Vincent Peirani, né à Nice il y a 33 ans, s’est installé à Paris en 2004. Il évolue parallèlement dans la musique classique et le jazz, accompagnant différents musiciens comme la chanteuse Youn Sun Nah. En 2013, il a sorti un disque remarqué en leader, Thrill Box (Act), avant de remporter le prix Django Reinhardt de l’Académie du Jazz en janvier 2014.
Émile Parisien, né à Cahors il y a 31 ans, a étudié au collège de Marciac, puis à Toulouse, avant de s’installer à Paris en 2000. En 2004, il a lancé son propre quartette, avec lequel il a été sacré Révélation aux Victoires du Jazz 2009. Il a également reçu le prix Django Reinhardt, un an avant son complice.
Coup de jeune pour Sidney Bechet
Les deux musiciens se sont connus dans le quartette du batteur Daniel Humair, avec lequel ils ont enregistré un disque sorti en 2012. Leur alchimie, qui fait des merveilles sur scène, s’est confirmée en studio avec l’enregistrement de l’album Belle Époque, sorti le 11 mars chez Act. Leurs hommages à la tradition du jazz, et notamment au légendaire Sidney Bechet – saxophoniste soprano comme Émile Parisien, y côtoient leurs propres compositions. Les deux artistes y expriment toute leur poésie, leur goût de l’improvisation et une joyeuse insolence, tandis que des nuages de mélancolie nappent parfois l’atmosphère de ce très beau disque.

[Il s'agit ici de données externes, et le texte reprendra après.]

(** * FutureUniverseSelectionModel: a shallow embedding

    Source: Algorithm.Framework/Selection/FutureUniverseSelectionModel.py

    The Python class is embedded as Rocq functions over an explicit world
    state (the model instance, the engine object [algorithm] and a log of
    the effects performed).  [CreateUniverses] is a Python generator
    function: it is embedded as a generator state with a [next] function
    that runs the body up to the next [yield]. *)

From Stdlib Require Import ZArith String.
From stdpp Require Import base decidable countable gmap strings list relations.

Local Open Scope Z_scope.

(** ** Engine data types

    The classes [Symbol], [SecurityType], [UniverseSettings], the security
    registry and the subscription service come from [AlgorithmImports]; the
    file under study only uses them. *)

Module SecurityType.
(** Modelled from the spec: the asset-class enumeration of the engine
    (section 3 "assetClass (enum, e.g. Future, Equity, ...)").  The source
    only names [SecurityType.Future]. *)
Inductive t := Base | Equity | Option | Commodity | Forex | Future | Cfd | Crypto.

#[global] Instance eq_dec : EqDecision t.
Proof. solve_decision. Defined.

Definition to_nat (x : t) : nat :=
  match x with
  | Base => 0 | Equity => 1 | Option => 2 | Commodity => 3
  | Forex => 4 | Future => 5 | Cfd => 6 | Crypto => 7
  end%nat.

Definition of_nat (n : nat) : t :=
  match n with
  | 0 => Base | 1 => Equity | 2 => Option | 3 => Commodity
  | 4 => Forex | 5 => Future | 6 => Cfd | _ => Crypto
  end%nat.

#[global] Instance countable : Countable t :=
  inj_countable' to_nat of_nat
    (λ x, match x with
          | Base | Equity | Option | Commodity
          | Forex | Future | Cfd | Crypto => eq_refl
          end).
End SecurityType.

Module SecurityIdentifier.
(** Modelled from the spec: the identifier object behind [symbol.ID].  The
    source reads [ID.Market] only.  [Date] stands for what tells the
    concrete contracts of one root apart (glossary: "all expiries of one
    futures root"); the source never reads it. *)
Record t := mk { Market : string; Date : Z }.

#[global] Instance eq_dec : EqDecision t.
Proof. solve_decision. Defined.

#[global] Instance countable : Countable t :=
  inj_countable' (λ i, (Market i, Date i)) (λ p, mk p.1 p.2)
                 (λ i, match i with mk _ _ => eq_refl end).

(** The date carried by identifiers that [Symbol.Create] builds. *)
Definition DefaultDate : Z := 0.
End SecurityIdentifier.

Module Symbol.
(** Modelled from the spec: the instrument identifier (section 3,
    InstrumentIdentifier: asset class, market, raw value, canonical flag;
    two identifiers are equal iff all attributes match).  Field names are
    the attributes the source reads: [symbol.SecurityType],
    [symbol.ID.Market], [symbol.Value], [symbol.IsCanonical()]. *)
Record t := mk {
  SecurityType : SecurityType.t;
  ID : SecurityIdentifier.t;
  Value : string;
  IsCanonical : bool
}.

#[global] Instance eq_dec : EqDecision t.
Proof. solve_decision. Defined.

#[global] Instance countable : Countable t :=
  inj_countable'
    (λ s, (SecurityType s, ID s, Value s, IsCanonical s))
    (λ p, mk p.1.1.1 p.1.1.2 p.1.2 p.2)
    (λ s, match s with mk _ _ _ _ => eq_refl end).

(** Modelled from the spec: [Symbol.Create(ticker, securityType, market,
    alias)] as the source calls it on line 71 (section 4.2: "constructs a
    new identifier sharing market and asset class, with rawValue rewritten
    to the canonical form and isCanonical = true").  The raw value of the
    result is the alias. *)
Definition Create (ticker : string) (securityType : SecurityType.t)
                  (market : string) (alias : string) : t :=
  {| SecurityType := securityType;
     ID := {| SecurityIdentifier.Market := market;
              SecurityIdentifier.Date := SecurityIdentifier.DefaultDate |};
     Value := alias;
     IsCanonical := true |}.
End Symbol.

Module Resolution.
(** Modelled from the spec: the data granularity of a subscription
    (section 3, UniverseSettings.resolution). *)
Inductive t := Tick | Second | Minute | Hour | Daily.
End Resolution.

Module UniverseSettings.
(** Modelled from the spec: section 3, UniverseSettings.  The source reads
    [Resolution], [FillForward], [ExtendedMarketHours] and [Leverage] and
    passes them on; [Leverage] is a number it never computes with. *)
Record t := mk {
  Resolution : Resolution.t;
  Leverage : Z;
  FillForward : bool;
  ExtendedMarketHours : bool;
  MinimumTimeInUniverse : Z
}.
End UniverseSettings.

(** The arguments of [SubscriptionDataConfigService.Add] on lines 95-100. *)
Record SubscriptionDataConfig := {
  cfgType : string;
  cfgSymbol : Symbol.t;
  cfgResolution : Resolution.t;
  cfgFillForward : bool;
  cfgExtendedMarketHours : bool;
  cfgIsFilteredSubscription : bool
}.

(** What a contract filter receives and returns: the contracts of a chain. *)
Definition FutureFilterUniverse : Type := list Symbol.t.

Module Security.
(** Modelled from the spec: a chain security held by the registry
    (section 3, ChainSecurity).  [Key] is what line 76 compares with the
    symbol; [ContractFilter] is the slot that [SetFilter] writes. *)
Record t := mk {
  Key : Symbol.t;
  Config : SubscriptionDataConfig;
  Leverage : Z;
  SeedInitialData : bool;
  ContractFilter : option (FutureFilterUniverse → FutureFilterUniverse)
}.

"Egyptian Fantaisy" (Bechet)
La rencontre
Quand on croise Vincent Peirani et Émile Parisien, on a l’impression de tomber sur des amis de toujours. Ils ne se connaissent pourtant pas depuis longtemps. Avec son irrésistible sens de l’humour, l’accordéoniste n’hésite pas à chambrer son camarade... Petite conversation à bâtons rompus, en toute franchise, autour de leur amitié et de leur disque.
- Culturebox : Quand vous êtes-vous rencontrés ?
- Vincent Peirani : Novembre 2009.
- Émile Parisien : Premier concert avec Daniel Humair qui nous avait invités…
- Vincent : … pour Jazz au Fil de l’Oise. On avait joué en quartet avec Sébastien Boisseau. Notre première vraie rencontre musicale. Cela dit, on s’était déjà croisés quelques années auparavant au festival de Pinarello. Et moi, j’avais eu très, très peur d’Émile. (celui-ci rit)
- Pourquoi ?
- Vincent : Je ne sais pas. Il jouait et ça me faisait peur. C’était un truc…
- Émile : C’est parce que je gonfle les joues, j’ai les yeux qui sortent!
- Vincent : Non, il y avait vraiment un truc… J’étais à la fois impressionné, et en même temps, il y avait ce truc tellement fort qui se dégageait que c’était trop pour moi. Quand Daniel nous a invités pour ce concert, je me suis dit : « J’espère que ça va aller, il me fait peur, quand même ! » Et puis en fait… il est gentil. (rires) Il est gentil sur scène et en dehors.
- Émile, quelle est la première impression que Vincent vous a faite ?
- Émile : Je l’ai trouvé très grand (rires). Bon, c’est un peu facile (Vincent mesure 2,05 m, ndlr). En fait, je ne me souviens pas de la rencontre musicale de Pinarello. C’était dans une église, je crois. Par contre, j’ai un super souvenir du premier concert avec Daniel Humair. Une belle rencontre, assez fluide musicalement, ça se passait très bien. Avec Daniel aussi. On n’avait pas besoin de trop se parler. On a très vite commencé à dialoguer. Du coup, ça a continué.
- Vincent : C’est à la suite de ce concert que Daniel a dit qu’il voulait monter un quartette. Il nous a convoqués chacun de notre côté. « Bon, Vincent ? Un quartette, Jérôme Regard à la contrebasse… Et j’aimerais bien essayer un truc avec Émile Parisien… Qu’est-ce que tu en penses ? » Moi je dis : « Ben ouais, super ! » Il a fait la même chose avec Émile.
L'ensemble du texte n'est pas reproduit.